The property portal reported that the monthly jump of £9,893 was the largest for any January in its 25-year index and the biggest monthly gain since June 2015. National average asking prices were 0.5 percent higher than a year earlier, reversing weaker trends through much of 2025.
Rightmove said its early snapshot showed a sharp rebound in activity after the holidays. Buyer demand in the two weeks after Christmas rose 57 percent compared with the two weeks before, while new listings increased 81 percent. The company recorded its highest-ever Boxing Day traffic as prospective movers began their 2026 searches.
The company attributed the surge partly to stabilising sentiment after Budget uncertainty late last year. “Asking prices are only back to where they were in the summer of 2025 before the Budget rumours began surfacing, which unsettled the market and dented confidence,” said Colleen Babcock, a Rightmove property expert. She added that “sellers would do well to listen to the guidance of their agent when setting their asking price and avoid being over-optimistic” due to a high volume of competing stock and widespread price reductions.
Available supply remains elevated, with the number of homes for sale at its highest level for this time of year since 2014. Rightmove reported that one-third of properties already on the market had seen price cuts.
Mortgage costs have eased. Rightmove’s daily tracker showed the average two-year fixed mortgage rate falling to 4.29 percent, the lowest since before the September 2022 mini-Budget, down from 5.03 percent a year earlier. The cheapest two-year deal for borrowers with larger deposits stood at 3.47 percent. The company said the drop meant a buyer purchasing at the national average asking price with a 20 percent deposit would save more than £100 per month compared with last year.

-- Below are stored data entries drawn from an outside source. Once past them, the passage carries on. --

(** [acme_v2] and the certificate builder. [validate] asks the authority to
    check a challenge, which it does by a request to a replica of the proxy:
    it depends on what the store [T] holds. *)
Class AcmeApi `{Pki, PersistApi} (T : Type) := {
  Outside : Type;
  persisted : Outside → Persisted;
  set_persisted : Persisted → Outside → Outside;
  Directory : Type;
  Account : Type;
  NewOrder : Type;
  Auth : Type;
  CsrOrder : Type;
  CertOrder : Type;
  AcmeCert : Type;
  AcmeKey : Type;
  directory_from_url : PersistType → DirectoryUrl → M Outside string Directory;
  directory_account : Directory → string → M Outside string Account;
  account_certificate : Account → string → M Outside string (option AcmeCert);
  new_order : Account → string → list string → M Outside string NewOrder;
  confirm_validations : NewOrder → option CsrOrder;
  authorizations : NewOrder → M Outside string (list Auth);
  domain_name : Auth → string;
  http_token : Auth → string;
  http_proof : Auth → string;
  validate : N → Auth → T → M Outside string unit;
  refresh : NewOrder → M Outside string NewOrder;
  create_p384_key : M Outside string AcmeKey;
  finalize_pkey : CsrOrder → AcmeKey → N → M Outside string CertOrder;
  download_and_save_cert : CertOrder → M Outside string AcmeCert;
  cert_certificate : AcmeCert → string;
  cert_private_key : AcmeCert → string;
  valid_days_left : AcmeCert → Outside → Z;
  rsa_generate : N → M Outside string PKey;
  append_entry_by_text : string → string → list (string * string) → option (list (string * string));
  x509_sign : X509Builder PKey → PKey → option X509 }.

“Mortgage rates have slowly but surely been coming down,” said Matt Smith, Rightmove’s mortgage expert, adding that typical homebuyers were now seeing the lowest average rates since 2022. He said financial markets were expecting no further rate cuts until the second quarter, suggesting limited movement in the near term.

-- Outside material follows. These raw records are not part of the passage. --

(* ===== verification/Issuance.v ===== *)
(** Issuing a certificate, across the components that take part: the Let's
    Encrypt service puts the challenge in the store, the plain-HTTP front
    answers the authority's request from it, the service puts the certificate
    in the store, and the TLS callback presents it. The authority is assumed
    to accept a challenge whose request is answered with the proof; that it
    gets that answer is proved of the front. *)
From S2P Require Import Prelude Strs Config Stores Http HttpLb AcmeStorage LetsEncrypt.
#[local] Open Scope string_scope.
#[local] Open Scope list_scope.

(** ** The authority over HTTP *)

(** A request of the authority for the challenge of [host], on a fresh
    connection. *)
Record challenge_request `{HttpApi} (host token : string) (s : Session) : Prop := {
  request_for : HttpLB_get_host s = host;
  request_path : uri_path (req_uri s) = "/.well-known/acme-challenge/" +:+ token;
  request_healthy : io s = [];
  request_fresh : written s = [] }.

Section http.
Context `{HttpApi, UriBuilder, Pki} {T : Type} `{!Store T}.

(** The body of a complete 200 answer of the front to a request. *)
Definition http_fetch (store : T) (request : Session) : option string :=
  match HttpLB_request_filter (mkFront (Some store) request) with
  | (Ok true, f) =>
      match written (front_session f) with
      | [WriteHeader h false; WriteBody body true] =>
          if N.eqb (resp_status h) 200 then Some body else None
      | _ => None
      end
  | _ => None
  end.

Lemma challenge_answer store store' request host token proof h :
  challenge_request host token request → host ≠ "" → has_char "/" token = false →
  get_challenge host store = (Ok (Some (token, proof)), store') →
  text_headers (build_no_case 200) (String.length proof) = Ok h →
  HttpLB_request_filter (mkFront (Some store) request) =
    (Ok true, answered h proof (mkFront (Some store') request)).
Proof.
  intros [Hh Hp Hio _] Hne Ht Hg Htext. unfold HttpLB_request_filter, mbind, M_bind, gets, lift, throw. simpl.
  rewrite Hh, (proj2 (String.eqb_neq _ _) Hne), Hp.
  assert (Hpre : starts_with "/.well-known/acme-challenge" ("/.well-known/acme-challenge/" +:+ token) = true)
    by exact (starts_with_app "/.well-known/acme-challenge" (String "/" token)).
  rewrite (acme_path_not_ping _ Hpre), Hpre. unfold store_challenge. simpl. rewrite Hg. simpl.
  change ("/.well-known/acme-challenge/" +:+ token)
    with ("/.well-known/acme-challenge" +:+ String "/" token).
  rewrite last_segment_app, String.eqb_refl by done. simpl. rewrite Htext.
  by apply send_text_healthy.
Qed.

Lemma fetch_stored_challenge `{!HeaderLaws} store store' request host token proof h :
  challenge_request host token request → host ≠ "" → has_char "/" token = false →
  get_challenge host store = (Ok (Some (token, proof)), store') →
  text_headers (build_no_case 200) (String.length proof) = Ok h →
  http_fetch store request = Some proof.
Proof.
  intros Hreq Hne Ht Hg Htext. unfold http_fetch.
  rewrite (challenge_answer _ _ _ _ _ _ _ Hreq Hne Ht Hg Htext). simpl.
  rewrite (request_fresh _ _ _ Hreq). simpl.
  destruct (text_headers_get _ _ _ Htext) as (-> & _). by rewrite N.eqb_refl.
Qed.
End http.

(** ** The authority's law *)

(** The authority asks for [http://<domain>/.well-known/acme-challenge/<token>]
    and accepts the challenge when the answer is the proof; domains are not
    empty and tokens are base64url texts, without a slash. *)
Class AcmeHttp `{HttpApi, UriBuilder, Pki, PersistApi} (T : Type)
    `{!Store T, !AcmeApi T, !AcmeView T} := {
  authority_request : Auth → Session;
  authority_request_shape a : challenge_request (domain_name a) (http_token a) (authority_request a);
  domain_nonempty a : domain_name a ≠ "";
  token_no_slash a : has_char "/" (http_token a) = false;
  validate_http n a s o :
    http_fetch s (authority_request a) = Some (http_proof a) →
    ∃ o', validate n a s o = (Ok tt, o') ∧ validated o' a ∧ ∀ b, validated o b → validated o' b }.


(** What is assumed of the authority in the theorems about orders follows
    from its HTTP behaviour and from the front's. *)
Lemma front_makes_accepted `{HttpApi, UriBuilder, Pki, PersistApi} {T : Type}
    `{!Store T, !StoreView T, !StoreUp T, !AcmeApi T, !AcmeView T, !AcmeHttp T, !HeaderLaws} :
  plain_headers → AcmeAccepts T.
Proof.
  intros Hplain. split. intros n a s o Hc. apply validate_http.
  destruct (get_challenge_up (domain_name a) s) as [s' Hg]. rewrite Hc in Hg.
  destruct (Hplain (String.length (http_proof a))) as [h Hh].
  eapply fetch_stored_challenge; [apply authority_request_shape|apply domain_nonempty
    |apply token_no_slash|exact Hg|exact Hh].
Qed.

(** The handshake of a domain the store holds a certificate for. *)
Lemma handshake_presents `{SslApi} {T : Type} `{!Store T, !StoreView T, !StoreUp T}
    store ssl domain c s1 s2 s3 :
  certs_of store domain = Some c → servername ssl = Some domain →
  ssl_use_private_key (cert_key c) ssl = Some s1 → ssl_use_certificate (cert_leaf c) s1 = Some s2 →
  match cert_chain c with Some chain => ssl_add_chain_cert chain s2 | None => Some s2 end = Some s3 →
  ∃ cell, certificate_callback (Some store, ssl) = (Ok tt, (cell, s3)).
Proof.
  intros Hc Hn E1 E2 E3. unfold certificate_callback. simpl. rewrite Hn. simpl.
  destruct (get_certificate_up domain store) as [store' ->]. rewrite Hc, E1. simpl. rewrite E2. simpl.
  rewrite E3. by eexists.
Qed.

(** ** Properties *)

(** C15. Issuance, from the order to the handshake, for any store that works and
    any authority that takes the order, checks challenges over HTTP and
    finalises the order: the order of a domain
    succeeds in two rounds, because the front answers the authority's requests
    with the proofs the service stored; the store then holds the certificate
    of the bundle the account has saved; and every handshake for the
    domain on the store that the order left presents its key, leaf and chain. *)
Theorem issuance_end_to_end `{HttpApi, UriBuilder, Pki, PersistApi, !SslApi} {T : Type}
    `{!Store T, !StoreView T, !AcmeApi T, !AcmeView T, !AcmeHttp T}
    (Hh : HeaderLaws) (Hs : StoreSpec T) (Hu : StoreUp T) (Ha : AcmeLaws T) (Hl : AcmeLive T)
    (Hplain : plain_headers)
    (n : nat) (domain : string) (account : Account) (w : LeWorld T) (ord : NewOrder) (o : Outside)
    (Hstore : is_Some (le_store w))
    (Hord : new_order account domain [] (outside w) = (Ok ord, o))
    (Hgood : ∀ co o cert, cert_order_domain co = domain → fst (download_and_save_cert co o) = Ok cert →
       ∃ c, bundle_certificate (cert_certificate cert) (cert_private_key cert) = Ok c) :
  ∃ w' cert c, create_order_for_domain (2 + n) domain account w = (Ok tt, w') ∧
    saved (outside w') domain = Some cert ∧
    bundle_certificate (cert_certificate cert) (cert_private_key cert) = Ok c ∧
    ∀ ssl s1 s2 s3, servername ssl = Some domain →
      ssl_use_private_key (cert_key c) ssl = Some s1 →
      ssl_use_certificate (cert_leaf c) s1 = Some s2 →
      match cert_chain c with Some chain => ssl_add_chain_cert chain s2 | None => Some s2 end = Some s3 →
      ∃ cell, certificate_callback (le_store w', ssl) = (Ok tt, (cell, s3)).
Proof.
  pose proof (front_makes_accepted Hplain) as Hv.
  destruct (create_order_live n domain account w ord o Hstore Hord Hgood) as [w' E].
  destruct (create_order_outcome _ _ _ _ _ _ E) as [_ [(_ & cert & c & Hc & Hheld & Hb)|[[] _]]]; [|done].
  exists w', cert, c. split_and!; [done..|].
  intros ssl s1 s2 s3 Hn E1 E2 E3. unfold held in Hheld.
  destruct (le_store w') as [store|]; [|done]. simpl in Hheld. by eapply handshake_presents.
Qed.

(** C20. Replicas share challenges through Redis: what one replica stores for a
    domain, the front of another that has nothing cached for the domain serves
    to the authority. *)
Theorem challenge_served_by_replica `{HttpApi, UriBuilder, Base64, Pki, RedisApi, CertJson}
    (Hh : HeaderLaws) (Hj : CertJsonLaws) (Hr : RedisLaws) (Hplain : plain_headers)
    (a a' b : RedisStore) (domain token proof : string) (request : Session)
    (Hset : RedisStore_set_challenge domain token proof a = (Ok tt, a'))
    (Hup : pool_get (pool a') = true) (Hcache : challenge_cache b !! domain = None)
    (Hreq : challenge_request domain token request) (Hd : domain ≠ "") (Ht : has_char "/" token = false) :
  http_fetch (set_pool (pool a') b) request = Some proof.
Proof.
  destruct (Hplain (String.length proof)) as [h Hhd].
  pose proof (set_challenge_writes _ _ _ _ _ Hset) as Hw.
  eapply (fetch_stored_challenge _ (cache_challenge domain (token, proof) (set_pool (pool a') b))
            request domain token proof h Hreq Hd Ht); [|done].
  unfold get_challenge, RedisStore_Store, RedisStore_get_challenge, load_challenge_from_redis. munfold. simpl.
  rewrite Hcache, Hup. fold (redis_challenge (pool a') domain). by rewrite Hw.
Qed.

(** ** A concrete authority that asks over HTTP *)

#[local] Existing Instances toy_http toy_uri toy_base64 toy_pki toy_redis toy_json toy_persist toy_ssl.

Definition name_of (auth : string) : string := "www." +:+ auth.
Definition token_of (auth : string) : string := "tok".

Definition http_request (host token : string) : Session :=
  let path := "/.well-known/acme-challenge/" +:+ token in
  mkSession toy_http "GET" (mkUri path None (Some host) (Some path) path) [] [] [] None None false.

Lemma http_request_shape host token : challenge_request host token (http_request host token).
Proof. done. Qed.

Definition http_accepts (auth : string) (s : MemoryStore) : bool :=
  bool_decide (http_fetch s (http_request (name_of auth) (token_of auth)) = Some ("proof " +:+ auth)).

Definition http_acme : AcmeApi MemoryStore := toy_authority name_of token_of http_accepts 89 true.
#[local] Existing Instance http_acme.
Definition http_acme_view : @AcmeView toy_pki toy_redis toy_persist MemoryStore http_acme :=
  toy_authority_view _ _ _ 89 true.
#[local] Existing Instance http_acme_view.

Definition http_request_of : @Auth toy_pki toy_redis toy_persist MemoryStore http_acme → Session :=
  λ a, http_request (name_of a) (token_of a).

Definition http_acme_http : AcmeHttp MemoryStore.
Proof.
  refine (Build_AcmeHttp _ _ _ _ _ MemoryStore _ _ _ (http_request_of) _ _ _ _).
  - intros a. apply http_request_shape.
  - done.
  - done.
  - intros n a s o Hf. simpl. unfold http_accepts. rewrite bool_decide_true by exact Hf.
    eexists. split; [done|]. simpl. split; [apply elem_of_cons; by left|].
    intros b Hb. apply elem_of_cons. by right.
Defined.
#[local] Existing Instance http_acme_http.

Definition http_world : LeWorld MemoryStore :=
  @mkLeWorld MemoryStore _ _ _ http_acme (Some MemoryStore_new) (mkToyOutside [] ∅ nothing_persisted).
Definition http_account : @Account toy_pki toy_redis toy_persist MemoryStore http_acme := "me@a.test".
Definition http_order : @NewOrder toy_pki toy_redis toy_persist MemoryStore http_acme := ("a.test", false).
Definition toy_client : Ssl := (("a.test", []) : string * list string).

(** ** Witnesses *)

Lemma issuance_end_to_end_witness :
  ∃ w' cert c, create_order_for_domain 2 "a.test" http_account http_world = (Ok tt, w') ∧
    saved (outside w') "a.test" = Some cert ∧
    bundle_certificate (cert_certificate cert) (cert_private_key cert) = Ok c ∧
    ∀ ssl s1 s2 s3, servername ssl = Some "a.test" →
      ssl_use_private_key (cert_key c) ssl = Some s1 →
      ssl_use_certificate (cert_leaf c) s1 = Some s2 →
      match cert_chain c with Some chain => ssl_add_chain_cert chain s2 | None => Some s2 end = Some s3 →
      ∃ cell, certificate_callback (le_store w', ssl) = (Ok tt, (cell, s3)).
Proof.
  refine (issuance_end_to_end toy_http_laws MemoryStore_spec MemoryStore_up (toy_authority_laws _ _ _ 89 true)
            (toy_authority_live _ _ _ 89) toy_plain_headers 0 "a.test" http_account http_world http_order
            _ _ eq_refl _).
  - by eexists.
  - intros co o cert Hco [= <-]. simpl in Hco. subst co. eexists. reflexivity.
Defined.

Lemma challenge_served_by_replica_witness :
  http_fetch (set_pool (pool (snd (RedisStore_set_challenge "b.test" "t2" "p2" toy_store))) toy_store)
    (http_request "b.test" "t2") = Some "p2".
Proof.
  refine (challenge_served_by_replica toy_http_laws toy_json_laws toy_redis_laws toy_plain_headers
            toy_store _ toy_store "b.test" "t2" "p2" (http_request "b.test" "t2") _ _ _ _ _ _);
    [reflexivity..|apply http_request_shape|done|done].
Defined.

Price performance varied across regions. Most areas recorded monthly increases, although the East Midlands and Scotland saw declines, Rightmove said. In London, the average asking price rose 2.8 percent on the month to £679,782, with borough-level data showing significant divergence. Camden saw a 4.0 percent monthly fall, while Westminster recorded a 3.4 percent rise.
By market segment, first-time buyer properties rose 1.6 percent month on month to £225,544, second-stepper homes increased 2.0 percent to £341,131, and top-of-the-ladder listings climbed 2.6 percent to £658,658.
Rightmove said the start-of-year uplift positioned the market for a potentially stronger spring, though it noted that buyer demand in the most recent week remained below the stamp duty-driven surge seen early in 2025 but broadly matched 2024 levels.